● **What to work on**
Exactly the lines below from the one with "Some Gt => a" up to and including the one with "(** ** The part of PuLP the code uses *)" make up the answer, with nothing else added.

● **Given records**

━━━━━━━━━━━━━━━━━━━━━━━━━━━━━━

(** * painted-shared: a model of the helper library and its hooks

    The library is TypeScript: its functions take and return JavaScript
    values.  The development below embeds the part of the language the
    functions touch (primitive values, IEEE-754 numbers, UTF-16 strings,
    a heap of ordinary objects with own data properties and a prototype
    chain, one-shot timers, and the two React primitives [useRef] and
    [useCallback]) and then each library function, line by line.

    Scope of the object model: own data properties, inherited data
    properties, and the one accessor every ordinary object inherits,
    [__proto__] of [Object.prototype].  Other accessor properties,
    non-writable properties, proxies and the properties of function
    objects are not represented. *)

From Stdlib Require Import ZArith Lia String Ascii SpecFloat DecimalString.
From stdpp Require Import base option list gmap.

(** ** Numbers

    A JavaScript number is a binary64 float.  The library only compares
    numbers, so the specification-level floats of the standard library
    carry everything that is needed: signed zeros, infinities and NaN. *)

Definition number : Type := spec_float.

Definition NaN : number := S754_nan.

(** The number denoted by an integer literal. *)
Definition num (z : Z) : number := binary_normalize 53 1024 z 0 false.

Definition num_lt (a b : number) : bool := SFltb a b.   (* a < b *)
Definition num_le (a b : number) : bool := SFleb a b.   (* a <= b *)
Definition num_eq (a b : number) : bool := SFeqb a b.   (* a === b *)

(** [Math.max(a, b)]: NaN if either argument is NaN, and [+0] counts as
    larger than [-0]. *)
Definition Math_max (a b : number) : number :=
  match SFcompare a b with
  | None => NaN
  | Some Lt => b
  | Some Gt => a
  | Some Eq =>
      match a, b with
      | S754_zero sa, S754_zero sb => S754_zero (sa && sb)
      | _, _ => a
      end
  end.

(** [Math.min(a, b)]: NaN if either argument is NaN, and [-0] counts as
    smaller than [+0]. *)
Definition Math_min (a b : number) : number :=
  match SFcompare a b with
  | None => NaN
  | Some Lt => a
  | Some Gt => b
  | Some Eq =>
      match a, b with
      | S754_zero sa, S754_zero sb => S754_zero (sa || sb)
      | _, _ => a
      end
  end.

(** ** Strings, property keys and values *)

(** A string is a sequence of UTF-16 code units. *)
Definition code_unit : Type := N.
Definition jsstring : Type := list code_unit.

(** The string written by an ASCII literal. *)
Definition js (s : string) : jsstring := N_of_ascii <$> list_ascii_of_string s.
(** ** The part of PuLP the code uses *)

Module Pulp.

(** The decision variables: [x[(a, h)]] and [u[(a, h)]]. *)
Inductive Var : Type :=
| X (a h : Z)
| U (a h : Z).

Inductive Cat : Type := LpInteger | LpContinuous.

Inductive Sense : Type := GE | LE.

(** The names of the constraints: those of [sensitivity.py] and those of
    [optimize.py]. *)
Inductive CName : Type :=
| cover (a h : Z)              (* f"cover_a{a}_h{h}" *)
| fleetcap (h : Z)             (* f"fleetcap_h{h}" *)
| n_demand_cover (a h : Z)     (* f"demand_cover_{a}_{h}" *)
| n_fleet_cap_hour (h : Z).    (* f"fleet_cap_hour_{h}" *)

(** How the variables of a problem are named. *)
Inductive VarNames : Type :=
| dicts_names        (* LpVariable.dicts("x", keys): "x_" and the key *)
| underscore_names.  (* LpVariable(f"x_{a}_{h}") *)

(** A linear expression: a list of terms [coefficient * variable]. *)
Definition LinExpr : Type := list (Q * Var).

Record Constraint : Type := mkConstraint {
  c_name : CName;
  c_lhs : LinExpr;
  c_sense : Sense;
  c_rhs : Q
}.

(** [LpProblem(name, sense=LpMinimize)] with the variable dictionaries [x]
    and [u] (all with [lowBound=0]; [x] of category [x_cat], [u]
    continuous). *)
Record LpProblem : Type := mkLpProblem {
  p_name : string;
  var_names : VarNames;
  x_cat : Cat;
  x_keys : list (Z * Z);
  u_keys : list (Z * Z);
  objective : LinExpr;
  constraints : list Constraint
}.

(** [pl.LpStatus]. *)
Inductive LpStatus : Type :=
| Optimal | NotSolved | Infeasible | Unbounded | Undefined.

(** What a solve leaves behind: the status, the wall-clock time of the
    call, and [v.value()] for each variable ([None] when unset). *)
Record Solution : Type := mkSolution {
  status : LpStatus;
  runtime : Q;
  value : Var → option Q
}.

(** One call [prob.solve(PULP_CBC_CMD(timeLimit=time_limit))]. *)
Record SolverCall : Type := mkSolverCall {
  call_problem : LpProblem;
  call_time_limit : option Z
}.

━━━━━━━━━━━━━━━━━━━━━━━━━━━━━━

● **Exercise answer**
  | Some Gt => a
  | Some Eq =>
      match a, b with
      | S754_zero sa, S754_zero sb => S754_zero (sa && sb)
      | _, _ => a
      end
  end.

(** [Math.min(a, b)]: NaN if either argument is NaN, and [-0] counts as
    smaller than [+0]. *)
Definition Math_min (a b : number) : number :=
  match SFcompare a b with
  | None => NaN
  | Some Lt => a
  | Some Gt => b
  | Some Eq =>
      match a, b with
      | S754_zero sa, S754_zero sb => S754_zero (sa || sb)
      | _, _ => a
      end
  end.

(** ** Strings, property keys and values *)

(** A string is a sequence of UTF-16 code units. *)
Definition code_unit : Type := N.
Definition jsstring : Type := list code_unit.

(** The string written by an ASCII literal. *)
Definition js (s : string) : jsstring := N_of_ascii <$> list_ascii_of_string s.
(** ** The part of PuLP the code uses *)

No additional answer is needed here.